Estonia has always attracted the attentions of others, due to it facing the Baltic Sea. Because of that, Estonia’s history is riddled with periods of invasion by various foreign powers. Before the Middle Ages, locals and Vikings from nearby Sweden skirmished with one another for control over the Baltic region (at one point, the Estonians kidnapped the Norwegian Viking Queen Astrid and her son – the future King Olaf Trygvesson). By 1227 AD, Estonian residents, occupied by Teutonic Orders and the Danes, were converted to Christianity.

During the 16th century, Estonia (along with nearby Latvia) was known as Livonia – nearby powers such as Sweden, Denmark-Norway, and even Poland fought for control of this region (with Sweden winning by 1561). A latter conflict, the Great Northern War (1700-1721) was won by Russia’s Peter the Great, conquering Estonia in the process. Russia used that war to successfully contest Swedish dominance over the Baltic Sea.

By the early 20th century, Estonia was subject to another foreign occupation – this time by the Germans, when its forces invaded it in 1917 (during the height of World War I). For the first time in its history, Estonia enjoyed independence (as a free state), after a year-long fight with the then-newly-formed Bolshevik Russian forces just after World War I. A peace treaty between Estonia and Soviet Russia in 1920 formalized that Baltic state’s independence.

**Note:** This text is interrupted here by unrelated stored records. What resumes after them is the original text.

Inductive step : State -> State -> Prop :=
| s_run s s' : run1 s s' -> step s s'
| s_fire c s : listening s = true -> c = listener_callback \/ c = audio_callback ->
    step s (mkState (progs s ++ [c]) (owner s) (listening s)).

(** *** Lock order *)

(** Whether a thread with this much left holds the lock. *)
Fixpoint holds (p : list act) (l : lock) : bool :=
  match p with
  | [] => false
  | Acq l' :: q => if decide (l = l') then false else holds q l
  | Rel l' :: q => if decide (l = l') then true else holds q l
  | _ :: q => holds q l
  end.

Definition shared (l : lock) : bool := match l with HandleMu => false | _ => true end.
Definition rank (l : lock) : nat := match l with GIL => 0 | ListenerMu => 1 | RingMu => 2 | HandleMu => 3 end.
Definition locks : list lock := [GIL; ListenerMu; RingMu].

Definition unsets (p : list act) : bool := existsb (fun a => match a with Unset => true | _ => false end) p.

(** The loop's thread alone takes the handle's mutex; the others are taken in order of
    rank; nobody waits for callbacks with one of them held. *)
Definition next_ok (loop : bool) (a : act) (q : list act) : bool :=
  match a with
  | Acq l => holds q l && (loop || shared l)
             && (negb (shared l) || forallb (fun l' => negb (holds (a :: q) l') || (rank l' <? rank l)%nat) locks)
  | Rel l => negb (holds q l) && (loop || shared l)
  | Quiet => loop && forallb (fun l => negb (holds q l)) locks
  | Unset => loop && negb (unsets q)
  | Call => true
  end.

Fixpoint disciplined (loop : bool) (p : list act) : bool :=
  match p with [] => true | a :: q => next_ok loop a q && disciplined loop q end.

Record lock_inv (s : State) : Prop := {
  li_loop : exists p, progs s !! 0%nat = Some p /\ listening s = unsets p;
  li_disc : forall i p, progs s !! i = Some p -> disciplined (i =? 0)%nat p = true;
  li_own : forall l i, owner s l = Some i <-> exists p, progs s !! i = Some p /\ holds p l = true }.

Lemma disciplined_cons b a p : disciplined b (a :: p) = true -> next_ok b a p = true /\ disciplined b p = true.
Proof. apply andb_true_iff. Qed.

Lemma handle_private p : disciplined false p = true -> holds p HandleMu = false.
Proof.
  induction p as [|a p IH]; [done|]. intros [Hn Hd]%disciplined_cons. specialize (IH Hd).
  destruct a as [[]|[]| | |]; simpl in *; try done; rewrite ?andb_false_r in Hn; done.
Qed.
(** ** Where it falls short *)

(** A join cancelled while it waits for its result keeps the engine, and [leave] does
    nothing since the session never became joined. *)
Lemma cancelled_join_leaks_engine rate ch s :
  ch < MAX_CHANNELS -> is_joined s = false -> Pybind.wf (chan s) -> Pybind.held (chan s) = false ->
  let s1 := (join_begin (fun _ => 0) rate ch s).2 in
  let s2 := (join_end JoinCancelled s1).2 in
  leave_begin s2 = s2 /\ Pybind.held (chan s2) = true.
Proof.
  intros Hc Hj Hw Hh. unfold join_begin. rewrite Hj. simpl ch_setup.
  destruct (Pybind.setup_wf (fun _ => 0) rate ch (chan s) Hc Hw Hh) as [[[_ Hl _ _ _] Ha _ _] _].
  assert (Hok : (Pybind.setup (fun _ => 0) rate ch (chan s)).1 = Ok tt) by reflexivity.
  assert (He : is_Some (Pybind.engine (Pybind.setup (fun _ => 0) rate ch (chan s)).2)) by (eexists; reflexivity).
  destruct (Pybind.setup _ _ _ _) as [r k]. simpl in *. subst r. simpl.
  split; [unfold leave_begin; simpl; by rewrite Hj|]. destruct He as [h He]. specialize (Ha h He). rewrite He in Hl.
  simpl in Hl. unfold Pybind.held. simpl. rewrite bool_decide_false; [done|]. rewrite Hl.
  destruct (Engine.engine_ h); [set_solver|done].
Qed.

(** [leave] puts its sentinel with a blocking [put]: with the queue full and its consumer
    gone it never returns. *)
Lemma leave_blocks_on_full_queue `{RtcChannel K} (s s' : Session) :
  sphase s = SLeaving -> is_joined s = false -> drainer s = false -> full s = true -> sstep s s' ->
  inbound s' = inbound s -> sphase s' = SLeaving /\ full s' = true.
Proof.
  intros Hp Hj Hd Hf Hs Hin.
  destruct Hs as [ok rate ch s Hq _|o s Hq _|s Hq|s _ Hq|s Hdr|f pcm ts s|f q s Hq|q s Hq|f s]; try congruence.
  - unfold push. rewrite Hj. done.
  - simpl in Hin. rewrite Hq in Hin. apply (f_equal length) in Hin. simpl in Hin. lia.
  - simpl in Hin. rewrite Hq in Hin. apply (f_equal length) in Hin. simpl in Hin. lia.
  - done.
Qed.

(** ** Witnesses *)

Definition demo_frame : PcmFrame := mkPcm [1; 2] 16000 0 2 1 (u8 "edge") 7.

Definition demo_joined : Session (K := Pybind.Channel) :=
  (join_end (JoinResult 0) (join_begin (fun _ => 0) 16000 1 (new_rtc_session Pybind.new_channel 4)).2).2.

Definition demo_left : Session :=
  leave_end (leave_begin (drain_pass (demo_joined <| chan ::= ch_deliver demo_frame |>))).

Lemma demo_left_reached : rtc sstep (new_rtc_session Pybind.new_channel 4) demo_left.
Proof.
  eapply rtc_l; [by apply (ss_join (fun _ => 0) 16000 1)|]. eapply rtc_l; [by apply (ss_joined (JoinResult 0))|].
  eapply rtc_l; [apply (ss_network demo_frame)|]. eapply rtc_l; [by apply ss_drain|].
  eapply rtc_l; [by apply ss_leave|]. apply rtc_once. by apply ss_left.
Qed.

Lemma new_channel_wf : Pybind.wf Pybind.new_channel.
Proof. by constructor. Qed.


Definition demo_channel : Pybind.Channel := (Pybind.setup (fun _ => 0) 200 1 Pybind.new_channel).2.

Lemma demo_channel_wf : Pybind.wf demo_channel.
Proof. by apply Pybind.setup_wf; [|apply new_channel_wf|]. Qed.

Lemma pushed_audio_framed_witness :
  let k := demo_channel in
  exists frames pad n,
    concat frames = [1; 2; 3; 4; 5; 6] ++ zeros pad /\ 0 <= pad < 4
    /\ Forall (fun f => zlen f = 4) frames
    /\ (n <= length frames)%nat
    /\ Engine.v_pushed (Pybind.vendor (Pybind.push_audio (fun _ => 0) [1; 2; 3; 4; 5; 6] 50 k).2)
       = take n (stamped 200 1 50 0 frames)
    /\ (Pybind.push_audio (fun _ => 0) [1; 2; 3; 4; 5; 6] 50 k).1
       = (if decide (n = length frames) then Ok 0 else Err RtcError).
Proof.
  apply (pushed_audio_framed (fun _ => 0) [1; 2; 3; 4; 5; 6] 50 demo_channel
           (Engine.mkHandle (Some 0%nat) true) demo_channel_wf);
    [vm_compute; reflexivity|vm_compute; discriminate|vm_compute; reflexivity..].
Defined.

The early stages of World War II made Estonia a Soviet satellite when Russia, demanding the use of that country for military purposes (to fight the Nazis), occupied it. The country then became known as the Estonian Soviet Socialist Republic (ESSR). Of course, that didn’t prevent the Nazis from occupying Estonia for a period of time (1941-1944), only to be retaken by the Red Army in 1944. Estonia remained part of the Soviet Union, until the fall of Communism there, permitting it to become independent again in 1991. With democracy taking bloom in Estonia from that point on, it became part of the European Union in 2004, with the use of the Euro as the country’s currency taking place in 2011 (making it the first former Soviet republic to do so). Estonia also became a member of NATO.

Due to its language and geographic proximity to Scandinavian countries like Sweden and Finland, Estonia identifies more with than region than it does with nearby Russia. This, despite 25% of the country’s population being Russian. Estonia’s north coast faces the Gulf of Finland – with the Finnish capital Helsinki on the other side. The Estonian language is closely related to Finnish, and that government is using its Scandinavian ties to drum up tourism. With its capital, Tallinn, being one of the best-preserved medieval cities in Europe, as much as 15% of the country’s GDP is from tourism. Visitors from nearby Finland and Russia are among the largest groups of foreigners visiting Estonia. Significant numbers of travelers from nearby Latvia, along with Sweden and the UK, have also visited Estonia. With the rise of the tourism industry, the English language (becoming an international “lingua franca”, in part because of the Internet) has been encouraged in Estonia.